───── Entries supplied ─────
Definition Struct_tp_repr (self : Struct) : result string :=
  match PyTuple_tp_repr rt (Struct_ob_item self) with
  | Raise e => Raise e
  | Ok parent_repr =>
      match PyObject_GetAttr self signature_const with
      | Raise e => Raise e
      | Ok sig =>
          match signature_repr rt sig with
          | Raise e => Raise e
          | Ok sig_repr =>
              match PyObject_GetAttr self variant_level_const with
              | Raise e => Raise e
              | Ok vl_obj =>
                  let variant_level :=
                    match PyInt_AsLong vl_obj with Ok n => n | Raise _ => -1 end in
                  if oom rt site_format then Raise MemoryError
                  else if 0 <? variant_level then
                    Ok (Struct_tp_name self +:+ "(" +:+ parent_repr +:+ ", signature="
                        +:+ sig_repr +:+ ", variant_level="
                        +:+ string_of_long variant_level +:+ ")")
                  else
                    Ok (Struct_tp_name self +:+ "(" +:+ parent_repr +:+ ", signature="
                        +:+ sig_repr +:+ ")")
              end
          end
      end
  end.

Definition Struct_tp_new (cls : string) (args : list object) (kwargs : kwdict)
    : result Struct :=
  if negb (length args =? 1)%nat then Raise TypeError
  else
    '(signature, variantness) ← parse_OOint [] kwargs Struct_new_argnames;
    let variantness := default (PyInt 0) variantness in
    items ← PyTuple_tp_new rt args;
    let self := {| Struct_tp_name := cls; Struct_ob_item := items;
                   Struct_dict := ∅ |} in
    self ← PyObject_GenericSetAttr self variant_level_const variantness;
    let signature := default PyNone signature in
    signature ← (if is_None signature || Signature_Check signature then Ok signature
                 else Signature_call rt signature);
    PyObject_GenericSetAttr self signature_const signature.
─────
* _Task requirements_:
Lines in the data that hold "self" must be located and copied.

* _Solution to the exercise_:
Definition Struct_tp_repr (self : Struct) : result string :=
  match PyTuple_tp_repr rt (Struct_ob_item self) with
      match PyObject_GetAttr self signature_const with
              match PyObject_GetAttr self variant_level_const with
                    Ok (Struct_tp_name self +:+ "(" +:+ parent_repr +:+ ", signature="
                    Ok (Struct_tp_name self +:+ "(" +:+ parent_repr +:+ ", signature="
    let self := {| Struct_tp_name := cls; Struct_ob_item := items;
    self ← PyObject_GenericSetAttr self variant_level_const variantness;
    PyObject_GenericSetAttr self signature_const signature.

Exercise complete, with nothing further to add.